Triviale Alltagssorgen, nackte Existenzangst und Leistungsdruck. Die Euro-Krise, der Krieg in Afghanistan, Stuttgart 21. Globale Erschütterungen hallen auf lokaler Ebene wider, Privates und Politisches vermischen sich, bis Unterschiede kaum mehr auszumachen sind. In „Radikale“ verzichtet die Autorin Ulrike Syha erstmals auf eine durchgehende Handlung und klar konturierte Charaktere. Einzelstimmen, Dialogfetzen und innere Monologe werden hörbar und verdichten sich zur „Symphonie einer Großstadt“, die eine aus dem Takt geratene Gesellschaft zeigt, in der gleich mehrere Zeitbomben ticken.

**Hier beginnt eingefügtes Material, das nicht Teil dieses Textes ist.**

(** C8.  For every valid CalendarDate, whatever its year, parsing its
    canonical rendering gives the date back. *)
Theorem getDateFromInputValue_getInputValueFromDate (y m d : Z) :
  validCalendarDate y m d ->
  getDateFromInputValue (getInputValueFromDate (SpecUtils.ofCivil y m d))
  = Some (SpecUtils.ofCivil y m d).
Proof.
  intros V. pose proof V as [Hm Hd].
  pose proof (getDaysAmountInAMonth_range y m Hm) as R.
  cbn [getDateFromInputValue getInputValueFromDate specUtils].
  rewrite getInputValueFromDate_ofCivil by assumption.
  unfold SpecUtils.getDateFromInputValue.
  rewrite list_ascii_of_string_app.
  cbn [SpecUtils.fixedDigits String.append list_ascii_of_string].
  rewrite rev_app_distr. cbn [rev app].
  change (Ascii.eqb "-" "-") with true. cbn [andb].
  rewrite rev_involutive, yearNumber_zeroPad, !number_2digits by lia.
  replace (m + 1 - 1) with m by lia.
  destruct (Z.leb_spec 1 (m + 1)); [| lia].
  destruct (Z.leb_spec (m + 1) 12); [| lia].
  destruct (Z.leb_spec 1 d); [| lia].
  destruct (Z.leb_spec d (SpecUtils.getDaysAmountInAMonth y m)); [| lia].
  reflexivity.
Qed.

Lemma getDateFromInputValue_getInputValueFromDate_witness :
  getDateFromInputValue (getInputValueFromDate (SpecUtils.ofCivil 2024 1 29))
  = Some (SpecUtils.ofCivil 2024 1 29)
  /\ getDateFromInputValue
       (getInputValueFromDate (SpecUtils.ofCivil 10000 0 1))
     = Some (SpecUtils.ofCivil 10000 0 1)
  /\ getDateFromInputValue
       (getInputValueFromDate (SpecUtils.ofCivil (-44) 2 15))
     = Some (SpecUtils.ofCivil (-44) 2 15).
Proof.
  split; [| split].
  - apply (getDateFromInputValue_getInputValueFromDate 2024 1 29).
    unfold validCalendarDate. cbn. lia.
  - apply (getDateFromInputValue_getInputValueFromDate 10000 0 1).
    unfold validCalendarDate. cbn. lia.
  - apply (getDateFromInputValue_getInputValueFromDate (-44) 2 15).
    unfold validCalendarDate. cbn. lia.
Defined.

End Format.

(* ================================================================== *)
(** ** The controller *)

Section Controller.
Import DatePicker DatePickerPoputContent.

Context {utils : Utils}.

Lemma run_updateValueOnPopupCloseAction (p : Props) (ui : UI) :
  run (updateValueOnPopupCloseAction p (state ui)) ui
  = match getDateFromInputValue (inputValue (state ui)) with
    | None =>
        mkUI (mkState false (getInputValueFromDate (value p)))
             (panel ui) (changes ui)
    | Some d =>
        if isInRange d (min p) (max p)
        then mkUI (mkState false (inputValue (state ui)))
                  (panel ui) (changes ui ++ [d])
        else mkUI (mkState false (inputValue (state ui)))
                  (panel ui) (changes ui)
    end.
Proof.
  unfold updateValueOnPopupCloseAction. cbv zeta.
  destruct (getDateFromInputValue (inputValue (state ui))) as [d |].
  - destruct (isInRange d (min p) (max p)); reflexivity.
  - reflexivity.
Qed.

Lemma fire_updateValueOnPopupCloseAction (tr : CloseTrigger) (p : Props)
  (s : State) :
  fire tr p s = updateValueOnPopupCloseAction p s.
Proof. destruct tr; reflexivity. Qed.

(** C1.  Whichever trigger fires the commit on popup close: if the
    input text does not parse, the popup closes, the input text becomes
    the canonical format of the selected date and [onChange] is not
    called; if it parses to a date out of range, the popup closes, the
    input text stays and [onChange] is not called; if it parses to a
    date in range, [onChange] is called with that date and the popup
    closes. *)
Theorem commit_on_popup_close (tr : CloseTrigger) (p : Props) (ui : UI) :
  let t := inputValue (state ui) in
  let ui' := run (fire tr p (state ui)) ui in
  (getDateFromInputValue t = None ->
   showPopup (state ui') = false
   /\ inputValue (state ui') = getInputValueFromDate (value p)
   /\ changes ui' = changes ui)
  /\ (forall d,
        getDateFromInputValue t = Some d ->
        isInRange d (min p) (max p) = false ->
        showPopup (state ui') = false
        /\ inputValue (state ui') = t
        /\ changes ui' = changes ui)
  /\ (forall d,
        getDateFromInputValue t = Some d ->
        isInRange d (min p) (max p) = true ->
        changes ui' = changes ui ++ [d]
        /\ showPopup (state ui') = false).
Proof.
  cbv zeta.
  rewrite fire_updateValueOnPopupCloseAction,
    run_updateValueOnPopupCloseAction.
  split; [| split].
  - intros ->. auto.
  - intros d -> ->. auto.
  - intros d -> ->. auto.
Qed.

(** The handler of a grid cell, by itself, calls [onChange] once, with
    the date built from the cell's year, month and day, and closes the
    popup; it neither reads nor changes the input text and does not
    consult the bounds, so a cell out of range, or a click while the
    input text does not parse, makes it commit all the same. *)
Theorem cell_click_commits (c : DateCellItem) (p : Props) (ui : UI) :
  let d := newDate (year c) (month c) (date c) in
  let ui' := run (onDateSelect handleChange c) ui in
  onDateSelect handleChange c = [OnChange d; SetShowPopup false]
  /\ changes ui' = changes ui ++ [d]
  /\ showPopup (state ui') = false
  /\ inputValue (state ui') = inputValue (state ui)
  /\ (isInRange d (min p) (max p) = false -> changes ui' = changes ui ++ [d])
  /\ (getDateFromInputValue (inputValue (state ui)) = None ->
      changes ui' = changes ui ++ [d]).
Proof. cbv zeta. repeat split. Qed.

(** C5.  With the panel month in 0..11: next-month takes (y, 11) to
    (y+1, 0) and any other (y, m) to (y, m+1); prev-month takes (y, 0)
    to (y-1, 11) and any other (y, m) to (y, m-1); none of the four
    navigation actions changes the input text, the popup flag or calls
    [onChange]; four next-month clicks from October of y end in February
    of y+1. *)
Theorem month_navigation (ui : UI) :
  0 <= panelMonth (panel ui) <= 11 ->
  let y := panelYear (panel ui) in
  let m := panelMonth (panel ui) in
  (m = 11 -> panel (click nextMonth ui) = mkPanel (y + 1) 0)
  /\ (m < 11 -> panel (click nextMonth ui) = mkPanel y (m + 1))
  /\ (m = 0 -> panel (click prevMonth ui) = mkPanel (y - 1) 11)
  /\ (m > 0 -> panel (click prevMonth ui) = mkPanel y (m - 1))
  /\ (forall h,
        In h [nextMonth; prevMonth; nextYear; prevYear] ->
        state (click h ui) = state ui /\ changes (click h ui) = changes ui)
  /\ (m = 9 ->
      panel (click nextMonth (click nextMonth
               (click nextMonth (click nextMonth ui))))
      = mkPanel (y + 1) 1).
Proof.
  intros Hm. cbv zeta. destruct ui as [s [y m] cs].
  cbn [panel panelYear panelMonth] in *.
  unfold click, nextMonth, prevMonth, nextYear, prevYear.
  cbn [panel panelYear panelMonth].
  split; [| split; [| split; [| split; [| split]]]].
  - intros ->. reflexivity.
  - intros L. destruct (Z.eqb_spec m 11); [lia | reflexivity].
  - intros ->. reflexivity.
  - intros G. destruct (Z.eqb_spec m 0); [lia | reflexivity].
  - cbn [In]. intros h [<- | [<- | [<- | [<- | []]]]];
      cbn [panel panelYear panelMonth];
      try destruct (Z.eqb_spec m 11); try destruct (Z.eqb_spec m 0);
      split; reflexivity.
  - intros ->. reflexivity.
Qed.

(** C6.  Whenever the input text parses, whether or not the date is in
    range, the layout effect sets the panel to the year and the month of
    the parsed date; whenever it does not parse, the panel is left as it
    is. *)
Theorem panel_auto_sync (p : Props) (ui : UI) :
  let t := inputValue (state ui) in
  let ui' :=
    run (inputValueDateLayoutEffect (inputValueDate p (state ui))) ui in
  (forall d,
     getDateFromInputValue t = Some d ->
     panelYear (panel ui') = getFullYear d
     /\ panelMonth (panel ui') = getMonth d)
  /\ (getDateFromInputValue t = None -> panel ui' = panel ui).
Proof.
  cbv zeta. unfold inputValueDate, inputValueMemo. cbv zeta.
  split.
  - intros d ->. split; reflexivity.
  - intros ->. reflexivity.
Qed.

Ulrike Syhas Text zeigt eine Welt, in der zunehmende Radikalisierungstendenzen zur Normalität gehören. Die Frau im Stadtwald, mit der Waffe in der Hand; der Mann, der lieber in Afghanistan wäre als in der Werbung zu arbeiten; der übergewichtige Journalist, der das eigene Leben von anderen leben lässt; ein einsamer Student der Zahnmedizin, der seine Zukunft nicht sehen kann – sie sind nur einige der Figuren, die durch Ulrike Syhas Text aufscheinen. Sie mäandern durch eine Welt, die ihnen zuwider ist. Ihre unerträgliche Gegenwart setzt hochreaktive Prozesse frei. Und in Menschenansammlungen entzünden sich, freien Radikalen gleich, chemische Reaktionen, aggressive Energien, die wie eine Ansteckung durch die Menge zucken. Freien Radikalen fehlt etwas. Sie nähern sich anderen, „heilen“ Stoffen an, um sich ihrer parasitär zu bedienen. Ein Ganzes, ein Gesundes wollen sie werden und machen damit ihre Umwelt krank.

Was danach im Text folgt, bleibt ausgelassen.